そんな私に、石澤友隆さんの「八木山物語」はいろいろ思い白いお話をしてくれます。自分の少年だった頃の薄れがちな思い出とつなぎ合わせながら、幾つかの面白いエピソードを書き続けたいと思います。
それは昭和9年11月9日の寒い朝でした。ベーブ・ルースやルース・ゲーリックをまじえた米大リーグ選抜チームが函館から仙台駅に着きました。仙台の城山の後に広がる八木山球場で全日本チームと試合をしたのです。
試合は好天に恵まれ、米国選手の灰色のユニホームに真紅のレザーコート姿が八木山球場の周りの森の緑と鮮やかなコントラストをつくり美しい風景です。アメリカチームはあわせて5本のホームランを打ったのです。ルースは日本に来て初めて2本のホームラン打ったほか、ゲーリック、フォックス、ミラーは各一本打ちました。試合は7対ゼロで米チームの圧勝です。
この年、日本の野球界にとっては画期的な事が起きました。年末に我が国初めてのプロ野球チーム、大日本東京野球倶楽部(巨人軍の前身)が創立されたのです。投手の沢村栄治、スタルヒン、内野手の三原脩、水原茂などの19名です。そして翌年6つの球団が生まれたのです。
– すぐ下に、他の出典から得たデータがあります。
(** * Gathio federation routes: a shallow embedding with its verified properties

    The development follows two source files of the repository:
    - [src/routes.js]: the inbox endpoint [POST /activitypub/inbox] (signature
      header parsing, actor key resolution, comparison string, verification),
      the scheduled deletion job and the [POST /deleteevent] route;
    - the front-end router: [GET /:eventID] with its content negotiation.

    JavaScript values are modelled by [json] with [option] for [undefined];
    exceptions by [result]; what the libraries do (HTTP fetch, [JSON.parse],
    Node's [crypto] and [Buffer]) enters as Section variables. *)

From stdpp Require Import gmap strings list fin_maps pretty.
From Stdlib Require Import Ascii String Lia.
From Stdlib Require QArith Qcanon.

Local Open Scope string_scope.

(** ** Characters and strings *)

Module Js.

(** The double quote and the line feed, written by their codes. *)
Definition dquote : ascii := "034"%char.
Definition newline : ascii := "010"%char.
Definition space : ascii := " "%char.
Definition comma : ascii := ","%char.
Definition equals : ascii := "="%char.

Definition q : string := String dquote "".

(** [s.split(c)] for a one-character separator: never the empty array. *)
Fixpoint split (c : ascii) (s : string) : list string :=
  match s with
  | "" => [""]
  | String a s' =>
      if Ascii.eqb a c then "" :: split c s'
      else match split c s' with
           | [] => [String a ""]
           | piece :: rest => String a piece :: rest
           end
  end.

(** [arr.join(sep)]. *)
Definition join (sep : string) (l : list string) : string := String.concat sep l.

(** The first [replace] of the parser, anchored at the start of the value:
    one leading double quote goes, if there is one. *)
Definition strip_leading_quote (s : string) : string :=
  match s with
  | String a s' => if Ascii.eqb a dquote then s' else s
  | "" => ""
  end.

(** The second [replace], anchored at the end: one trailing double quote
    goes, if there is one. *)
Fixpoint strip_trailing_quote (s : string) : string :=
  match s with
  | "" => ""
  | String a "" => if Ascii.eqb a dquote then "" else s
  | String a s' => String a (strip_trailing_quote s')
  end.

Definition unquote (value : string) : string :=
  strip_trailing_quote (strip_leading_quote value).

(** [toLowerCase] on the ASCII letters. *)
Definition lower_ascii (a : ascii) : ascii :=
  let n := nat_of_ascii a in
  if ((65 <=? n)%nat && (n <=? 90)%nat)%bool then ascii_of_nat (n + 32) else a.

Fixpoint toLowerCase (s : string) : string :=
  match s with
  | "" => ""
  | String a s' => String (lower_ascii a) (toLowerCase s')
  end.

(** A value inside a template literal: [undefined] prints as its name. *)
Definition template (v : option string) : string :=
  match v with
  | Some s => s
  | None => "undefined"
  end.

(** A string is falsy exactly when it is empty. *)
Definition nonempty (s : string) : bool :=
  match s with
  | "" => false
  | _ => true
  end.

End Js.

(** ** Exceptions *)

Inductive result (A : Type) : Type :=
  | Ok (a : A)
  | Throw (err : string).
Arguments Ok {A} a.
Arguments Throw {A} err.

#[global] Instance result_ret : MRet result := fun A a => Ok a.

#[global] Instance result_bind : MBind result := fun A B f x =>
  match x with
  | Ok a => f a
  | Throw err => Throw err
  end.

(** [arr.map(f)] where [f] may throw: the first exception ends the loop. *)
Fixpoint map_throwing {A B : Type} (f : A -> result B) (l : list A) : result (list B) :=
  match l with
  | [] => Ok []
  | x :: l' =>
      y ← f x;
      ys ← map_throwing f l';
      Ok (y :: ys)
  end.

(** ** JSON values *)

#[warnings="-register-all"]
Inductive json : Type :=
  | JNull
  | JBool (b : bool)
  | JNum (n : Qcanon.Qc)
  | JStr (s : string)
  | JArr (items : list json)
  | JObj (members : list (string * json)).

(** [JObj] lists the own properties of an object as [JSON.parse] leaves
    them, one entry for a name. *)

(** A JavaScript value here is a JSON value or [undefined] ([None]). *)
Definition jsval : Type := option json.

Definition truthy (v : jsval) : bool :=
  match v with
  | None => false
  | Some JNull => false
  | Some (JBool b) => b
  | Some (JNum n) => negb (bool_decide (n = Qcanon.Q2Qc (QArith_base.Qmake 0 1)))
  | Some (JStr s) => Js.nonempty s
  | Some (JArr _) => true
  | Some (JObj _) => true
  end.

(** [a || b] *)
Definition js_or (a b : jsval) : jsval := if truthy a then a else b.

Fixpoint assoc (k : string) (members : list (string * json)) : jsval :=
  match members with
  | [] => None
  | (k', v) :: rest => if String.eqb k k' then Some v else assoc k rest
  end.

(** [v.name] for the property names read in this file ([publicKey],
    [publicKeyPem]): own members of an object, nothing on other values,
    a [TypeError] on [null] and [undefined]. *)
Definition member (v : jsval) (name : string) : result jsval :=
  match v with
  | None =>
      Throw ("TypeError: Cannot read properties of undefined (reading '" +:+ name +:+ "')")
  | Some JNull =>
      Throw ("TypeError: Cannot read properties of null (reading '" +:+ name +:+ "')")
  | Some (JObj members) => Ok (assoc name members)
  | Some _ => Ok None
  end.

(** ** The inbound request, as Express hands it to a route *)

Record request : Type := {
  method : string;
  path : string;
  (** The own properties of [req.headers], a plain object: Node stores
      header names in lower case. *)
  req_headers : gmap string string
}.

(** [req.headers] is made by an object literal, so a property it lacks is
    looked up on [Object.prototype]. Of the names found there two are in
    lower case and so within reach of [req.get]: [constructor], the
    function [Object], and [__proto__], the prototype itself. The route
    only ever prints the value it reads under a listed name, so each is
    given as the text a template literal prints for it. *)
Definition inherited (lc : string) : option string :=
  if String.eqb lc "constructor" then Some "function Object() { [native code] }"
  else if String.eqb lc "__proto__" then Some "[object Object]"
  else None.

(** [headers[lc]]: an own property wins over an inherited one, except
    under [__proto__], which is an accessor of the prototype: assigning a
    header value to it stores nothing, and reading it gives the
    prototype. *)
Definition property (headers : gmap string string) (lc : string) : option string :=
  if String.eqb lc "__proto__" then inherited lc
  else match headers !! lc with
       | Some v => Some v
       | None => inherited lc
       end.

(** [this.headers[lc]] as [req.get] reads it: by the lower-cased name, the
    two spellings of the referrer header standing for each other. *)
Definition header_value (req : request) (name : string) : option string :=
  let lc := Js.toLowerCase name in
  if (String.eqb lc "referer" || String.eqb lc "referrer")%bool then
    match property (req_headers req) "referrer" with
    | Some v => if Js.nonempty v then Some v else property (req_headers req) "referer"
    | None => property (req_headers req) "referer"
    end
  else property (req_headers req) lc.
それから茫々70有余年、プロ野球チームの楽天が来たのです。仙台の市民は戦前にベーブ・ルースが八木山球場で2本のホームランを打ったことを語り継いでいます。そして楽天を応援しているのです。
少年の頃、私はしばしば八木山球場へ遊びに行きました。戦争一色で誰も野球などしません。放置され荒れ放題です。スタンドの盛り土が崩れ、内野席の前にあった鉄製の網は供出され、崩れた白いコンクリートの台座だけが広がっていました。
広い赤土の内野、外野をわけもなく走って遊びました。ベーブルースのホームランは伝説のように私は知っていなした。子供ながら旧懐の想いをしながら遊んだ思い出があります。その場所は現在、仙台市立動物園になっています。(続く)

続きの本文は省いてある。